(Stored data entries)
▼
(** X14. [snapshot_ex] never reaches the call of [snapshot]: whatever
    its arguments and the state, it raises. With a space whose
    [space_to_index] returns an index, the exception is an index error
    exactly when the axis is one of 'x', 'y', 'z' and the index of the
    cut falls outside the axis of the array ([-len <= i < len] fails),
    and in every other case it is the failure of the subscript
    [self.time_step[1]]. *)
Theorem snapshot_ex_raises generic_index global_dt str s (ax : string) cut :
  snapshot_ex generic_index global_dt str s ax cut =
    inl (if bool_decide
              ((ax = "x"%string /\
                ~ (- axis 0 (arr_shape (field s Ex))
                     <= ix0 (generic_index (cut, 0, 0)%Q)
                     < axis 0 (arr_shape (field s Ex)))) \/
               (ax = "y"%string /\
                ~ (- axis 1 (arr_shape (field s Ex))
                     <= ix1 (generic_index (0, cut, 0)%Q)
                     < axis 1 (arr_shape (field s Ex)))) \/
               (ax = "z"%string /\
                ~ (- axis 2 (arr_shape (field s Ex))
                     <= ix2 (generic_index (0, 0, cut)%Q)
                     < axis 2 (arr_shape (field s Ex)))))
         then IndexError else NotSubscriptable).
Proof.
  unfold snapshot_ex, time_step_getitem. rewrite !plane_spec.
  repeat case_bool_decide; subst; try done; exfalso;
    intuition (discriminate || lia).
Qed.

Lemma data_axis_none d :
  data_axis d = None <-> ix0 d <= 1 /\ ix1 d <= 1 /\ ix2 d <= 1.
Proof. unfold data_axis. repeat case_bool_decide; split; (done || lia). Qed.

Lemma line_axis s c a lo hi b1 b2 i1 i2 v :
  line s c a lo hi b1 b2 i1 i2 = inr v ->
  lv_array v = c /\ lv_axis v = a /\ lv_lo v = lo /\ lv_hi v = hi.
Proof.
  unfold line. destruct (normalize_index _ i1); [|done].
  destruct (normalize_index _ i2); [|done]. by intros [= <-].
Qed.

Lemma line_error s c a lo hi b1 b2 i1 i2 e :
  line s c a lo hi b1 b2 i1 i2 = inl e -> e = IndexError.
Proof.
  unfold line. destruct (normalize_index _ i1); [|by intros [= <-]].
  destruct (normalize_index _ i2); [done|by intros [= <-]].
Qed.

Lemma line_spec s c a lo hi b1 b2 i1 i2 :
  line s c a lo hi b1 b2 i1 i2 =
    if bool_decide
         ((- axis b1 (arr_shape (field s c)) <= i1
             < axis b1 (arr_shape (field s c))) /\
          (- axis b2 (arr_shape (field s c)) <= i2
             < axis b2 (arr_shape (field s c))))
    then inr (mkLineView c a lo hi
                (i1 `mod` axis b1 (arr_shape (field s c)),
                 i2 `mod` axis b2 (arr_shape (field s c))))
    else inl IndexError.
Proof.
  unfold line. rewrite !normalize_index_spec.
  repeat case_bool_decide; (done || tauto).
Qed.

(** X15. [show_line_ex]. With [d] the number of cells the segment spans
    along each axis: when no axis has more than one cell the call raises
    the unbound-local error, on [step] for a segment of exactly one cell
    along every axis and on [y_data] otherwise. When some axis has more
    than one cell, with [a] the first such axis: the call returns exactly
    when the start index is inside the array along the two other axes,
    and raises an index error otherwise. When it returns, the line is cut
    from the array of Ex along [a], the figure counter has grown by one,
    and the label and the spacing of the abscissa are those of the first
    axis whose span is not one cell, which is the axis of the line
    exactly when every axis before it spans one cell. *)
Theorem show_line_ex_result arange s fig start end_ y_range ms :
  let start_idx := space_to_index (space s) Ex (Some start) in
  let end_idx := succ_idx (space_to_index (space s) Ex (Some end_)) in
  let d := (ix0 end_idx - ix0 start_idx, ix1 end_idx - ix1 start_idx,
            ix2 end_idx - ix2 start_idx) in
  match data_axis d with
  | None =>
      show_line_ex arange s fig start end_ y_range ms =
        inl (if decide (d = (1, 1, 1)) then UnboundLocalError "step"
             else UnboundLocalError "y_data")
  | Some a =>
      let inside :=
        forall b, (b < 3)%nat -> b <> a ->
          - axis b (arr_shape (field s Ex)) <= axis b start_idx
            < axis b (arr_shape (field s Ex)) in
      match show_line_ex arange s fig start end_ y_range ms with
      | inr (call, fig') =>
          inside /\
          fig' = fig + 1 /\ sl_fig_id call = fig /\
          lv_array (sl_y_data call) = Ex /\
          lv_axis (sl_y_data call) = a /\
          sl_xlabel call = axis_name (label_axis d).1 /\
          ((label_axis d).1 <= a)%nat /\
          ((label_axis d).1 = a <->
           forall b, (b < a)%nat -> axis b d = 1)
      | inl e => e = IndexError /\ ~ inside
      end
  end.
Proof.
  intros start_idx end_idx d. unfold show_line_ex.
  fold start_idx. fold end_idx.
  set (d0 := ix0 end_idx - ix0 start_idx) in *.
  set (d1 := ix1 end_idx - ix1 start_idx) in *.
  set (d2 := ix2 end_idx - ix2 start_idx) in *.
  clearbody d0 d1 d2. subst d.
  rewrite !line_spec.
  unfold data_axis, label_axis. cbn [ix0 ix1 ix2 fst snd].
  repeat case_bool_decide;
    cbn [fst snd sl_fig_id sl_y_data sl_xlabel lv_array lv_axis];
    try lia.
  all: try (case_decide as Hd;
         [ first [ reflexivity | injection Hd as ? ? ?; lia ]
         | first [ reflexivity
                 | assert (d0 = 1 /\ d1 = 1 /\ d2 = 1) as (-> & -> & ->)
                     by lia; done ] ]).
  all: try (split; [reflexivity|];
            let Hin := fresh "Hin" in
            intros Hin;
            pose proof (Hin 0%nat) as Hin0; pose proof (Hin 1%nat) as Hin1;
            pose proof (Hin 2%nat) as Hin2;
            cbn [axis] in Hin0, Hin1, Hin2;
            match goal with
            | H : ~ _ |- _ => apply H; split;
                first [apply Hin0 | apply Hin1 | apply Hin2]; lia
            end).
  all: try (split;
         [ intros [|[|[|b]]] Hb Hne; try lia; try done; cbn [axis]; tauto
         | repeat split; try done; try lia;
           first
             [ intros Hb;
               pose proof (Hb 0%nat) as Hb0; pose proof (Hb 1%nat) as Hb1;
               cbn [axis ix0 ix1 ix2 fst snd] in Hb0, Hb1; lia
             | intros _ b Hb; destruct b as [|[|b]];
               cbn [axis ix0 ix1 ix2 fst snd]; lia ] ]).
Qed.

(** ** What the engine's lists hold *)

Lemma deepcopy_items_spec (h0 : Heap) items :
  forall (h : Heap) (memo : gmap loc loc) h' memo' ys,
    dom h0 ⊆ dom h ->
    (forall l, l ∈ dom h0 -> h !! l = h0 !! l) ->
    memo_ok h0 h memo ->
    Forall (fun x => x ∈ dom h0) items ->
    deepcopy_items h memo items = Some (h', memo', ys) ->
    dom h ⊆ dom h' /\
    (forall l, l ∈ dom h -> h' !! l = h !! l) /\
    memo_ok h0 h' memo' /\
    memo ⊆ memo' /\
    Forall2 (fun x y => memo' !! x = Some y) items ys.
Proof.
  induction items as [|x rest IH];
    intros h memo h' memo' ys Hdom Hagree Hmemo Hitems Hcp.
  - injection Hcp as <- <- <-.
    split; [done|]. split; [done|]. split; [done|]. split; [done|].
    constructor.
  - apply Forall_cons in Hitems as [Hx0 Hitems].
    simpl in Hcp. destruct (memo !! x) as [y|] eqn:Hx.
    + destruct (deepcopy_items h memo rest) as [[[h1 m1] ys1]|] eqn:Hrest;
        [|discriminate].
      simpl in Hcp. injection Hcp as <- <- <-.
      destruct (IH _ _ _ _ _ Hdom Hagree Hmemo Hitems Hrest)
        as (Hd & Hl & Hm & Hsub & Hall).
      split; [done|]. split; [done|]. split; [done|]. split; [done|].
      constructor; [|done]. by eapply lookup_weaken.
    + destruct (h !! x) as [o|] eqn:Hhx; [|discriminate].
      assert (Hrest : exists r,
        deepcopy_items (alloc h o).1 (<[x := (alloc h o).2]> memo) rest
          = Some r /\
        h' = r.1.1 /\ memo' = r.1.2 /\ ys = (alloc h o).2 :: r.2).
      { destruct o as [items'|g|so]; [discriminate| |];
          (destruct (deepcopy_items _ _ rest) as [r0|]; [|discriminate]);
          simpl in Hcp; injection Hcp as <- <- <-; by exists r0. }
      clear Hcp. destruct Hrest as ([[h1 m1] ys1] & Hrest & -> & -> & ->).
      cbn [fst snd].
      pose proof (alloc_fresh h o) as Hfresh.
      pose proof (alloc_dom h o) as Hadom.
      assert (Hdom1 : dom h0 ⊆ dom (alloc h o).1) by (by etransitivity).
      assert (Hagree1 : forall l, l ∈ dom h0 -> (alloc h o).1 !! l = h0 !! l).
      { intros l Hl. rewrite alloc_lookup by (by apply Hdom). by apply Hagree. }
      assert (Hnew : (alloc h o).1 !! (alloc h o).2 = Some o)
        by (unfold alloc; cbn [fst snd]; apply lookup_insert_eq).
      assert (Hmemo1 : memo_ok h0 (alloc h o).1 (<[x := (alloc h o).2]> memo)).
      { destruct Hmemo as [Hm1 Hm2]. split.
        - intros x' y' Hl.
          apply lookup_insert_Some in Hl as [[<- <-]|[Hne Hl]].
          + split; [by apply elem_of_dom; eexists|]. split.
            * intros Hin. apply Hfresh. by apply Hdom.
            * rewrite Hnew, <- Hhx. by apply Hagree.
          + destruct (Hm1 _ _ Hl) as (Hy1 & Hy2 & Hy3).
            split; [by apply Hadom|]. split; [done|].
            rewrite <- Hy3. by apply alloc_lookup.
        - intros x1 x2 y' Hl1 Hl2.
          apply lookup_insert_Some in Hl1 as [[<- <-]|[Hne1 Hl1]];
            apply lookup_insert_Some in Hl2 as [[<- Heq]|[Hne2 Hl2]];
            try done.
          + exfalso. apply Hfresh. by apply (Hm1 _ _ Hl2).
          + exfalso. apply Hfresh. rewrite Heq. by apply (Hm1 _ _ Hl1).
          + by eapply Hm2. }
      destruct (IH _ _ _ _ _ Hdom1 Hagree1 Hmemo1 Hitems Hrest)
        as (Hd & Hl & Hm & Hsub & Hall).
      split; [by etransitivity|]. split.
      { intros l Hl'. rewrite Hl by (by apply Hadom). by apply alloc_lookup. }
      split; [done|]. split.
      { etransitivity; [|exact Hsub]. by apply insert_subseteq. }
      constructor; [|done].
      eapply lookup_weaken; [|exact Hsub]. apply lookup_insert_eq.
Qed.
▲
Work request: Pull each line containing "Hrest" from the records.

Solution to this task:
    + destruct (deepcopy_items h memo rest) as [[[h1 m1] ys1]|] eqn:Hrest;
      destruct (IH _ _ _ _ _ Hdom Hagree Hmemo Hitems Hrest)
      assert (Hrest : exists r,
      clear Hcp. destruct Hrest as ([[h1 m1] ys1] & Hrest & -> & -> & ->).
      destruct (IH _ _ _ _ _ Hdom1 Hagree1 Hmemo1 Hitems Hrest)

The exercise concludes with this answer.